In the sonnet sequence I mentioned I was not doing the same thing metrically, in fact the meter is quite relaxed. Nor are the rhymes exact: in fact they are loose and even reckless. I missed a rhyme in one of them. Some would say I missed a lot of rhymes. My main objective is to marry my Ashberyan tendencies with my love of rhyme and meter, and to make use of as many really strong words as I possibly can. What I mean by Ashberyian is simply the practice of making broad leaps and bounds in the process of writing, leaps and bounds which are totally vain and unjustifiable and which no reader ought to be expected to follow. Why do this, though? Well, because a part of me is decidedly suicidal and self-destructive. In fact, it's these destructive and suicidal tendencies which are the actual subject of the poems so far, though they could very possibly veer into new territory with absolutely no notice and completely without artistic integrity or conscience.

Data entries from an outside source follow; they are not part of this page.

(** The three stores, and the lines the user is about to type. *)
Definition scenario (employees students : list json) (typed : list string)
  : world RecordFile :=
  World (P := RecordFile) (scenario_files employees students) typed [].

(** [json.dumps] and [json.loads] as far as the examples on text files
    use them: the empty dict is written [{}] and [None] is written [null];
    the lines [{}] and [null] are read back as such, and the other lines
    of the examples are no JSON. No other value is written there. *)
Definition sample_dumps (v : json) : string :=
  match v with
  | JObj [] => "{}"
  | _ => "null"
  end.

Definition sample_loads (line : string) : option json :=
  if String.eqb line ("{}" ++ newline)%string then Some (JObj [])
  else if String.eqb line ("null" ++ newline)%string then Some JNull
  else None.

(** ** Predicates used in the statements *)

(** The salary rule on a stored employee record. *)
Definition salary_ok (r : json) : Prop :=
  exists d cs,
    r = JObj d /\ dict_get "Courses" d = Some (JArr cs) /\
    dict_get "Salary" d =
      Some (JInt (30000 + 5000 * Z.of_nat (List.length cs))).

(** [r] is a record whose [key] is bound to something other than
    [target]: the lookup loop passes over it. *)
Definition passed (key : string) (target : json) (r : json) : Prop :=
  exists d v, r = JObj d /\ dict_get key d = Some v /\ py_eq v target = false.

(** The dict [d] is a record whose [key] is bound to [target]. *)
Definition hit (key : string) (target : json) (d : list (string * json))
  : Prop :=
  exists v, dict_get key d = Some v /\ py_eq v target = true.

(** [rs] is [pre], then the first record to match, [d], then [suf]. *)
Definition first_match (key : string) (target : json) (rs pre : list json)
    (d : list (string * json)) (suf : list json) : Prop :=
  rs = pre ++ JObj d :: suf /\ Forall (passed key target) pre /\
  hit key target d.

(** [d'] binds every key outside [keys] as [d] does. *)
Definition same_except (keys : list string) (d d' : list (string * json))
  : Prop :=
  forall k, ~ In k keys -> dict_get k d' = dict_get k d.

(** The effect on the files of an operation that looks up [mem_id] in the
    store [name]: nothing, or the store rewritten with its first matching
    record changed at the keys [keys] only and satisfying [good]. *)
Definition touches_first {P : Platform} (name mem_id : string)
    (keys : list string) (good : list (string * json) -> Prop)
    (w w' : world P) : Prop :=
  files w' = files w \/
  exists pre d suf d',
    first_match "ID" (JStr mem_id) (stored w name) pre d suf /\
    files w' = write_files name (dump_lines (pre ++ JObj d' :: suf)) (files w) /\
    same_except keys d d' /\ good d'.

(** [r] is a course record whose [Subject] is not the text [subj]. *)
Definition other_subject (subj : string) (r : json) : Prop :=
  exists d v, r = JObj d /\ dict_get "Subject" d = Some v /\ v <> JStr subj.


(** The effect on the files of the body run on the matching record [d],
    found between [before] and [after]. *)
Definition rewrites {P : Platform} (name : string) (keys : list string)
    (good : list (string * json) -> Prop) (w : world P)
    (before : list json) (d : list (string * json)) (after : list json)
    (w' : world P) : Prop :=
  files w' = files w \/
  exists d',
    files w' = write_files name (dump_lines (before ++ JObj d' :: after)) (files w) /\
    same_except keys d d' /\ good d'.

(** Every normal result of [m] is in [S]. *)
Definition returns {P : Platform} {A} (m : M P A) (S : A -> Prop) : Prop :=
  forall w a w', m w = (Ret a, w') -> S a.

(** [m] leaves the files as they are. *)
Definition keeps {P : Platform} {A} (m : M P A) : Prop :=
  forall w, files (snd (m w)) = files w.

(** From a world with the files of [w], [m] ends in a world in [Q]. *)
Definition leads {P : Platform} (w : world P) {A} (m : M P A)
    (Q : world P -> Prop) : Prop :=
  forall w1, files w1 = files w -> Q (snd (m w1)).

(** ** The [Course] and [Student] classes *)

Module Course.

(** A [datetime] is kept as the text its [isoformat()] gives, as for the
    date of birth of an employee. *)
Record t : Type := Build {
  subject : string;
  crn : Z;
  start_date : string;
  end_date : string;
  start_time : string;
  end_time : string;
  cost : float
}.

Definition to_dict (self : t) : json :=
  JObj [("Subject", JStr (subject self)); ("CRN", JInt (crn self));
        ("Start Date", JStr (start_date self));
        ("End Date", JStr (end_date self));
        ("Start Time", JStr (start_time self));
        ("End Time", JStr (end_time self));
        ("Cost", JFloat (cost self))].

End Course.

Module Student.

Record t : Type := Build {
  name : string;
  mem_id : string;
  dob : string;
  address : list (string * string);
  courses : list string;
  balance : float
}.

(** [Person.to_dict()] updated with the courses and the balance. *)
Definition to_dict (self : t) : json :=
  JObj [("Name", JStr (name self)); ("ID", JStr (mem_id self));
        ("DOB", JStr (dob self));
        ("Address", JObj (map (fun kv => (fst kv, JStr (snd kv))) (address self)));
        ("Courses", JArr (map JStr (courses self)));
        ("Balance", JFloat (balance self))].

For the initial idea I owe a debt to William Stafford and his poem about an animal who ate up sound. In my poem the animal is some obscene monster who eats up poetry, and this monster turned out to be Time, which was sort of a let down for me if you really want to know. This brought me to the subject of monsters, which gave me the chance to use one of my favorite words, "basilisk" (and again, as I mentioned above, one of the primary reasons I am writing these sonnets is to put some truly great words to use). So then I had to tie the subject of monsters and poets together, which reminded me of Umberto Eco's novels, for various reasons, and subterranean secret societies a la Eco's Foucault's Pendulum and Lawrence Norfolk's Lempriere's Dictionary. This in turn led to visions of Dante and all sorts of ideas of Hell as well as tons of medieval religious imagery, and then of course to that poor drunk, Edgar Poe.

So where am I at now? As I write this I want to discuss the possibility that the ideas of hell and damnation spring partly from the self-destructive and suicidal dark areas of man's nature rather than from ideas of punishment for immorality or divine justice: in other words: aren't the notions of Original Sin and the Fall of Man really self-damning? Don't they really spring from a deep-rooted self-contempt? And am I really free from this feeling, like I pretend to be? If I am, why do I wind myself down into darkness, down to the ghouls in the shadows, almost everytime I fall asleep? Why do I never climb upwards to some virtuous height? At this point it would be dead wrong not to mention Lovecraft. He has a hand in much of this.

Not that I think anyone is interested. I realize I'm talking to myself. But this will help the poem to unfold, hopefully. If not, then no great loss.